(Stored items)

- - - - -

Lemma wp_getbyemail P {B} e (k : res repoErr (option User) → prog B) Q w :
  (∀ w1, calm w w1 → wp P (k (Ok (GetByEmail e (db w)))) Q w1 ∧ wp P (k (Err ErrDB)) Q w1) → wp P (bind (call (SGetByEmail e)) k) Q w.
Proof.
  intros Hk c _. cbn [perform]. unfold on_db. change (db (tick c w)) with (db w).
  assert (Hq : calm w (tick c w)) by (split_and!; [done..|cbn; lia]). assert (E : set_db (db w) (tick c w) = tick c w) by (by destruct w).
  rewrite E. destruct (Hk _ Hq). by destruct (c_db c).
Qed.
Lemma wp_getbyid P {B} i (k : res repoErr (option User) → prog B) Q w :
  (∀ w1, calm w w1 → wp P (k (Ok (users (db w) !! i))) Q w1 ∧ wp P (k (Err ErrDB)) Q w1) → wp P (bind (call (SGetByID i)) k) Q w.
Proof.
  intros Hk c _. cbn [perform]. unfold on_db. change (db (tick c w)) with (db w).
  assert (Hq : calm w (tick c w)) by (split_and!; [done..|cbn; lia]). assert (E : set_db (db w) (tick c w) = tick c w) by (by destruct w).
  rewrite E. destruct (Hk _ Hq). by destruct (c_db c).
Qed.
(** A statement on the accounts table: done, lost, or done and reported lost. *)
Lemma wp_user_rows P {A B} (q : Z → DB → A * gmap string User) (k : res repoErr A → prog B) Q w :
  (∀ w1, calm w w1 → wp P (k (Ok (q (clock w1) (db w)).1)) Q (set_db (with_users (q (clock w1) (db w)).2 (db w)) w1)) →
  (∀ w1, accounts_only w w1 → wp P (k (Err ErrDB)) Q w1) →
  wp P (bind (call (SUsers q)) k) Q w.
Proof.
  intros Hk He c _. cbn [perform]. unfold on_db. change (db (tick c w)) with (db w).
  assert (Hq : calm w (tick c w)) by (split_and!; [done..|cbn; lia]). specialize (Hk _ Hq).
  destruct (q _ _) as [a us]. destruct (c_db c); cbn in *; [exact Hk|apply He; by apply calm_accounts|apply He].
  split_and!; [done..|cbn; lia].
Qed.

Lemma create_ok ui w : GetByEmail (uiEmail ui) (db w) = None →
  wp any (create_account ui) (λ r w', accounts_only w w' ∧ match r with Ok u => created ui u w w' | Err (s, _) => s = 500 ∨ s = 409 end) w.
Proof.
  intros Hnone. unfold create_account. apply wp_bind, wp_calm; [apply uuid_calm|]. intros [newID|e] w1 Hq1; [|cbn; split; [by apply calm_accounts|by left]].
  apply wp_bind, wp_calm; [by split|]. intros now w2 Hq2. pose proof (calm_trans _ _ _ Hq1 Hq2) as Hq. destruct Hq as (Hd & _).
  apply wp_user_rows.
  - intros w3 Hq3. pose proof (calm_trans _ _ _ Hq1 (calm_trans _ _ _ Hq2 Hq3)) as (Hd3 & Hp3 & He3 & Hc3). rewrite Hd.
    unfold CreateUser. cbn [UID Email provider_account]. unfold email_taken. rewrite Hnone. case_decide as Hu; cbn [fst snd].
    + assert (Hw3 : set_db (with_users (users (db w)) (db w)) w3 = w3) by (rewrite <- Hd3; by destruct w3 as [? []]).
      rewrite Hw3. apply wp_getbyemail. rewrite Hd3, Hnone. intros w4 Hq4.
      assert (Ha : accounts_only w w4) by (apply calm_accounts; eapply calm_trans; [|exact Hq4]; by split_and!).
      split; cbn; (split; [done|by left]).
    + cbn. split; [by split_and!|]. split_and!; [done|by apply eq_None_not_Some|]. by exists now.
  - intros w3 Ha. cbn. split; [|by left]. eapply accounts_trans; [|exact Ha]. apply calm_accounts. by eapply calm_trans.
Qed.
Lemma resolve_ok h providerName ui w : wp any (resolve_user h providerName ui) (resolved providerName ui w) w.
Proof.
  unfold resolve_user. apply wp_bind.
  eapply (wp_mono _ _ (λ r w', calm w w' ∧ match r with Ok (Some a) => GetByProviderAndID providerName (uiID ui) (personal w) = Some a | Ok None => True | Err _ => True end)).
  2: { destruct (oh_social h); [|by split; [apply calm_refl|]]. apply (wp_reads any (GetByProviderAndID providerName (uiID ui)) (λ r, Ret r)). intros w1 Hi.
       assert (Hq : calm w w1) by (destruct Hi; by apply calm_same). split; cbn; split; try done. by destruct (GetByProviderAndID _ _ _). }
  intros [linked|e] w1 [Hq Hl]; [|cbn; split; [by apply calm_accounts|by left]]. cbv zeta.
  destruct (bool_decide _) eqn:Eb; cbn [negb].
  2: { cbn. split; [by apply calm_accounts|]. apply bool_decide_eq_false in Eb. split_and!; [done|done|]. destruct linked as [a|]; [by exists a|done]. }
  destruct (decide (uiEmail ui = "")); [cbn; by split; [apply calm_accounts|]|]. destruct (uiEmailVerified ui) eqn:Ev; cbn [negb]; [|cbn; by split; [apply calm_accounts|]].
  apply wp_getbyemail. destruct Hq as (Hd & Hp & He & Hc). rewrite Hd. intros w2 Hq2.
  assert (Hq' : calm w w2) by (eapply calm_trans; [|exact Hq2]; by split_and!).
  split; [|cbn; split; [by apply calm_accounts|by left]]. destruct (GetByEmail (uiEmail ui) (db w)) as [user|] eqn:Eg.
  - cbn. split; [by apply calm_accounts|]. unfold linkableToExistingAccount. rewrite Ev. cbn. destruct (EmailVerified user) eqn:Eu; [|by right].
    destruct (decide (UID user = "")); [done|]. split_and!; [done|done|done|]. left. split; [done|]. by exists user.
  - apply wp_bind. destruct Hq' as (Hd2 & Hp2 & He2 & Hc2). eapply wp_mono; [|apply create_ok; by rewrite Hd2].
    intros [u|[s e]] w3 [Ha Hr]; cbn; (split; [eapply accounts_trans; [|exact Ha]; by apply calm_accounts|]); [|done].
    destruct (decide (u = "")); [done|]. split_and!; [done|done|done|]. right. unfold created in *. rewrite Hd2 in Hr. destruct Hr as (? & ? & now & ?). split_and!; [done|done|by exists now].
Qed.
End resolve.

- - - - -

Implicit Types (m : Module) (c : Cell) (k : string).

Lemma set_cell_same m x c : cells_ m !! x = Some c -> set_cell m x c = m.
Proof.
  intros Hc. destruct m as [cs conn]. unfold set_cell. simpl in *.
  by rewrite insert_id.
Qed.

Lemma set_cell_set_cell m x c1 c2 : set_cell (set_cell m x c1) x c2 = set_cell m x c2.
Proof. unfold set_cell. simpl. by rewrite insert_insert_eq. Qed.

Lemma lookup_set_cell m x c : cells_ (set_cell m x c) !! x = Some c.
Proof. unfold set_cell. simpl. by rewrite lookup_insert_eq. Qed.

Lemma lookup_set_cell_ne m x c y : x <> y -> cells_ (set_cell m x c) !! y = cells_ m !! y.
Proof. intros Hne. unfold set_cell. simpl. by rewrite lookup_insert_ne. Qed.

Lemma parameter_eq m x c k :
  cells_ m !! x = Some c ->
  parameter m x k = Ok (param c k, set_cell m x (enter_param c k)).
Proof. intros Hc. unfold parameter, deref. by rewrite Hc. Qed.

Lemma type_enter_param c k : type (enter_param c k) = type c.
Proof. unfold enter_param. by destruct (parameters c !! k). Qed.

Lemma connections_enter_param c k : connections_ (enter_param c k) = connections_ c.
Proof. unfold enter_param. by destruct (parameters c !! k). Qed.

- - - - -

### Brief
Copy down each line in the entries that has the word "exact".

### Answer
  destruct (q _ _) as [a us]. destruct (c_db c); cbn in *; [exact Hk|apply He; by apply calm_accounts|apply He].
      assert (Ha : accounts_only w w4) by (apply calm_accounts; eapply calm_trans; [|exact Hq4]; by split_and!).
  - intros w3 Ha. cbn. split; [|by left]. eapply accounts_trans; [|exact Ha]. apply calm_accounts. by eapply calm_trans.
  assert (Hq' : calm w w2) by (eapply calm_trans; [|exact Hq2]; by split_and!).
    intros [u|[s e]] w3 [Ha Hr]; cbn; (split; [eapply accounts_trans; [|exact Ha]; by apply calm_accounts|]); [|done].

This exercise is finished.